E’ significativo, o triste, che tra i tanti progetti presentati su GB Progetti, non ci fosse, a parte un uso genericamente culturale, “polivalente”, del Galata (progetto Semino-Bartolozzi), un museo marittimo. Fino a che imprenditori privati e il direttore del Museo di Pegli, Campodonico, non ebbero allestito il Padiglione del Mare e della Navigazione (primo nucleo del nuovo Museo del Mare, oggi, finalmente, aperto), credo che quello di Genova fosse l’unico porto antico recuperato dove non fossero ormeggiati mezzi navali storici, ma solo due navi “finte”, la nave Italia e il disneyano Galeone.
Quello che non è chiaro è cosa succederà nell’area fra la Darsena e Ponte dei Mille, diventata proprietà comunale e dell’area di Calata Gadda.
Dell’una si sa che sarà realizzato (?) un altro “oggetto architettonico” a Ponte Parodi, senza che sia chiaro il destino del silos (l’Hennebique”). Dell’altra, fra l’affresco di Piano e lo sbocco del tunnel sottomarino (?), non si capisce cosa succederà delle Riparazioni Navali. Ambedue le aree, così come Via dei Pescatori, sono terra di confine fra la pianificazione comunale della città e la pianificazione portuale, diventati “non luoghi”, terra di tutti e di nessuno, dove l’unica cosa certa è che quello che ancora rimane dell’elenco dei manufatti storici (edifici, mezzi operativi, gru, attrezzature, ecc.), censiti alla fine degli anni ottanta, rischia di sparire fra l’indifferenza generale e le difficoltà della tutela istituzionale. “Non luoghi” dove, tra “eventi” istituzionali (“la prima pietra” dei Magazzini del Design”) e lavori in corso (la nuova sede dell’Istituto Nautico ai Magazzini della Darsena?), forse compariranno nuovi edifici (per abitazioni extralusso?) o si trasformeranno dei vecchi (saranno ancora riconoscibili?), senza che si riesca a vedere un disegno che li tenga assieme.
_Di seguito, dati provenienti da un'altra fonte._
Definition apply_lock_acquire (s : LockCtx) (revision now : Z) (input : LockAcquireInput) : LockCtx * Value :=
  let m := locks s in
  let holder := in_holder input in
  let request_id := in_request_id input in
  let legacy := in_legacy_semantics input in
  let keys := canonical_keys (in_keys input) in
  if bool_decide (keys = []) then
    (s, json! ["acquired" :- false; "reason" :- "no_keys"; "revision" :- revision])
  else if is_some_and request_id (λ r,
            ledger_contains (lock_cancellations s) (acquisition_identity "lock" holder keys r)) then
    (s, json! ["acquired" :- false; "queued" :- false; "position" :- JNull; "wait_expires_ms" :- JNull;
               "keys" :- keys; "holder" :- holder; "conflicts" :- JArr []; "revision" :- revision])
  else match existing_grant m keys holder request_id legacy with
  | Some (tok, grant) =>
      let lease := if legacy then Z.max (g_lease grant) (sat_add now (in_ttl_ms input)) else g_lease grant in
      let m' := if legacy
                then mkLocks (held m) (<[tok := with_lease grant lease]> (grants m)) (queue m)
                else m in
      (mkLockCtx (next_fencing_token s) m' (lock_cancellations s),
       json! ["acquired" :- true; "queued" :- false; "renewed" :- legacy; "keys" :- keys;
              "holder" :- holder; "fencing_token" :- tok; "lease_expires_ms" :- lease;
              "revision" :- revision])
  | None =>
  if negb (blocked_by_held m keys) && negb (blocked_by_queue m keys) then
    match next_token (next_fencing_token s) with
    | None =>
        (s, json! ["acquired" :- false; "queued" :- false; "reason" :- "fencing_tokens_exhausted";
                   "keys" :- keys; "holder" :- holder; "revision" :- revision])
    | Some token =>
        let lease := sat_add now (in_ttl_ms input) in
        (mkLockCtx token (install_grant m (mkGrant holder keys token lease request_id)) (lock_cancellations s),
         json! ["acquired" :- true; "queued" :- false; "keys" :- keys; "holder" :- holder;
                "fencing_token" :- token; "lease_expires_ms" :- lease; "revision" :- revision])
    end
  else
    let id := (holder, keys) in
    let already := is_some_and (Fifo.get id (queue m)) (λ w, bool_decide (w_request w = request_id)) in
    let identity_in_use := Fifo.contains id (queue m) && negb already in
    let wait_until :=
      if legacy then None
      else Some (sat_add now (default DEFAULT_WAIT_TIMEOUT_MS (in_wait_timeout_ms input))) in
    let q' := if in_wait input && negb already && negb identity_in_use
              then (Fifo.push_back id (mkQueued holder keys (in_ttl_ms input) now wait_until request_id) (queue m)).1
              else queue m in
    let position := if identity_in_use then None else S <$> Fifo.position id q' in
    let wait_expires_ms := if identity_in_use then None else (Fifo.get id q' ≫= w_expires) in
    let conflicts := filter (λ k, is_held (held m) k = true) keys in
    let is_queued := bool_decide (is_Some position) in
    (mkLockCtx (next_fencing_token s) (mkLocks (held m) (grants m) q') (lock_cancellations s),
     json! ["acquired" :- false; "queued" :- (if legacy then in_wait input && is_queued else is_queued);
            "position" :- position; "wait_expires_ms" :- wait_expires_ms; "keys" :- keys;
            "holder" :- holder; "conflicts" :- conflicts; "revision" :- revision])
  end.

Definition apply_lock_renew (s : LockCtx) (revision now : Z) (keys : list string) (holder : string)
    (fencing_token ttl_ms : Z) : LockCtx * Value :=
  let keys := canonical_keys keys in
  let m := locks s in
  match grants m !! fencing_token with
  | None => (s, json! ["renewed" :- false; "reason" :- "not_found"; "revision" :- revision])
  | Some grant =>
      if negb (bool_decide (g_holder grant = holder)) then
        (s, json! ["renewed" :- false; "reason" :- "not_holder"; "revision" :- revision])
      else if negb (bool_decide (g_keys grant = keys)) then
        (s, json! ["renewed" :- false; "reason" :- "key_mismatch"; "revision" :- revision])
      else
        let lease := Z.max (g_lease grant) (sat_add now ttl_ms) in
        (mkLockCtx (next_fencing_token s)
           (mkLocks (held m) (<[fencing_token := with_lease grant lease]> (grants m)) (queue m))
           (lock_cancellations s),
         json! ["renewed" :- true; "keys" :- keys; "holder" :- holder; "fencing_token" :- fencing_token;
                "lease_expires_ms" :- lease; "revision" :- revision])
  end.

Definition apply_lock_release (s : LockCtx) (revision now : Z) (holder : string) (fencing_token : Z) :
    LockCtx * Value :=
  match grants (locks s) !! fencing_token with
  | None => (s, json! ["released" :- false; "reason" :- "not_found"; "revision" :- revision])
  | Some grant =>
      if negb (bool_decide (g_holder grant = holder)) then
        (s, json! ["released" :- false; "reason" :- "not_holder"; "revision" :- revision])
      else
        let '(c, m, promoted) :=
          lock_promote (next_fencing_token s) (release_grant (locks s) fencing_token) now in
        (mkLockCtx c m (lock_cancellations s),
         json! ["released" :- true; "keys" :- g_keys grant; "promoted" :- promoted; "revision" :- revision])
  end.

(** The answer that reports authority the attempt already has. *)
Definition cancel_acquired (keys : list string) (holder : string) (grant : LockGrant) (revision : Z) : Value :=
  json! ["cancelled" :- false; "acquired" :- true; "keys" :- keys; "holder" :- holder;
         "fencing_token" :- g_token grant; "lease_expires_ms" :- g_lease grant; "promoted" :- JArr [];
         "revision" :- revision].

(** [apply_lock_cancel] after the tombstone step. *)
Definition lock_cancel_queued (s : LockCtx) (revision now : Z) (keys : list string) (holder : string)
    (request_id : option string) : LockCtx * Value :=
  let m := locks s in
  let id := (holder, keys) in
  let any := bool_decide (request_id = None) in
  let cancelled := is_some_and (Fifo.get id (queue m))
                     (λ w, any || bool_decide (w_request w = request_id)) in
  if negb cancelled then
    match map_find (λ g, bool_decide (g_holder g = holder) && bool_decide (g_keys g = keys)
                         && (any || bool_decide (g_request g = request_id))) (grants m) with
    | Some grant => (s, cancel_acquired keys holder grant revision)
    | None =>
        if negb any then
          (s, json! ["cancelled" :- true; "acquired" :- false; "keys" :- keys; "holder" :- holder;
                     "promoted" :- JArr []; "revision" :- revision])
        else
          (s, json! ["cancelled" :- false; "acquired" :- false; "reason" :- "not_found"; "keys" :- keys;
                     "holder" :- holder; "promoted" :- JArr []; "revision" :- revision])
    end
  else
    let '(c, m', promoted) :=
      lock_promote (next_fencing_token s) (mkLocks (held m) (grants m) (Fifo.without id (queue m))) now in
    (mkLockCtx c m' (lock_cancellations s),
     json! ["cancelled" :- true; "acquired" :- false; "keys" :- keys; "holder" :- holder;
            "promoted" :- promoted; "revision" :- revision]).

Definition apply_lock_cancel (s : LockCtx) (revision now : Z) (keys : list string) (holder : string)
    (request_id : option string) : LockCtx * Value :=
  let keys := canonical_keys keys in
  match request_id with
  | None => lock_cancel_queued s revision now keys holder None
  | Some r =>
      match map_find (λ g, bool_decide (g_holder g = holder) && bool_decide (g_keys g = keys)
                           && bool_decide (g_request g = Some r)) (grants (locks s)) with
      | Some grant => (s, cancel_acquired keys holder grant revision)
      | None =>
          match remember (lock_cancellations s) (acquisition_identity "lock" holder keys r)
                  (cancellation_tenant holder) now with
          | (_, CapacityExceeded) =>
              (s, json! ["cancelled" :- false; "acquired" :- false; "reason" :- "cancellation_capacity";
                         "keys" :- keys; "holder" :- holder; "promoted" :- JArr []; "revision" :- revision])
          | (ledger, Remembered) =>
              lock_cancel_queued (mkLockCtx (next_fencing_token s) (locks s) ledger)
                revision now keys holder (Some r)
          end
      end
  end.

(** ** Expiry (the lock part of [expire_due]) *)

Definition expire_waiters (m : LockManager) (now : Z) : LockManager :=
  let expired := (filter (λ e, waiter_is_live (w_expires e.2) now = false) (queue m)).*1 in
  mkLocks (held m) (grants m) (foldl (λ q id, Fifo.without id q) (queue m) expired).

Definition expire_grants (m : LockManager) (now : Z) : LockManager :=
  let expired := (filter (λ e, g_lease e.2 ≤ now) (map_to_list (grants m))).*1 in
  foldl release_grant m expired.

Definition locks_expire_due (s : LockCtx) (now : Z) : LockCtx :=
  let '(c, m, _) :=
    lock_promote (next_fencing_token s) (expire_grants (expire_waiters (locks s) now) now) now in
  mkLockCtx c m (expire (lock_cancellations s) now).
End commands.

(** ** Key sets *)

Definition strict (x y : string) : Prop := String.le x y ∧ x ≠ y.

Definition canonical (keys : list string) : Prop :=
  keys ≠ [] ∧ canonical_keys keys = keys.

Lemma elem_of_dedup x l : x ∈ dedup l ↔ x ∈ l.
Proof.
  induction l as [|y l IH]; [done|]. simpl. rewrite elem_of_cons, <-IH.
  destruct (dedup l) as [|z d]; [by rewrite elem_of_cons|].
  destruct (String.eqb_spec y z) as [->|]; rewrite !elem_of_cons; tauto.
Qed.

Lemma dedup_sorted l : StronglySorted String.le l → StronglySorted strict (dedup l).
Proof.
  induction l as [|x l IH]; intros Hs; [constructor|]. simpl.
  apply StronglySorted_cons in Hs as [Hx Hs]. specialize (IH Hs).
  assert (Hx' : ∀ y, y ∈ dedup l → String.le x y).
  { rewrite Forall_forall in Hx. intros y Hy. rewrite elem_of_dedup in Hy. by apply Hx. }
  destruct (dedup l) as [|z d]; [repeat constructor|].
  destruct (String.eqb_spec x z) as [->|Hne]; [done|]. constructor; [done|].
  apply Forall_forall. intros y Hy. split; [by apply Hx'|]. intros ->.
  apply StronglySorted_cons in IH as [Hz _]. apply elem_of_cons in Hy as [->|Hy]; [done|].
  rewrite Forall_forall in Hz. destruct (Hz _ Hy) as [Hzx _]. apply Hne.
  apply (anti_symm String.le); [|done]. apply Hx'. left.
Qed.

Lemma dedup_id l : StronglySorted strict l → dedup l = l.
Proof.
  induction l as [|x l IH]; intros Hs; [done|]. simpl.
  apply StronglySorted_cons in Hs as [Hx Hs]. rewrite (IH Hs).
  destruct l as [|y l]; [done|]. apply Forall_cons in Hx as [[_ Hne] _].
  by destruct (String.eqb_spec x y).
Qed.

Lemma canonical_keys_sorted ks : StronglySorted strict (canonical_keys ks).
Proof. apply dedup_sorted, StronglySorted_merge_sort; apply _. Qed.

Lemma elem_of_canonical_keys k ks : k ∈ canonical_keys ks ↔ k ∈ ks ∧ k ≠ "".
Proof.
  unfold canonical_keys. rewrite elem_of_dedup, merge_sort_Permutation, list_elem_of_filter. tauto.
Qed.

Lemma length_dedup l : (length (dedup l) ≤ length l)%nat.
Proof. induction l as [|x l IH]; simpl; [done|]. destruct (dedup l); [simpl; lia|]. case_match; simpl in *; lia. Qed.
Come diceva una vecchia canzone dei Gufi, “mi piacerebbe tanto di sapere”, se c’è malizia in questa mancanza di pianificazione, così che possono diventare realtà interventi come quello del Cembalo, o è solo mancanza di visione generale su cosa vogliamo, o vogliono, fare del porto dismesso o da disattivare.
Girando fra calate e vecchi moli, mentre prendo nota di una gru antica o delle tracce della ferrovia del porto -c’è ancora abbastanza materiale da proporlo come percorso museale all’aperto, da affiancare al Museo del Mare-, mi chiedo se riusciremo mai a trovare un equilibrio fra le questioni contingenti del porto, la qualità urbana e la visione alta dell’affresco di Piano.
Con un’altra battuta: un Piano è necessario, non solo Renzo.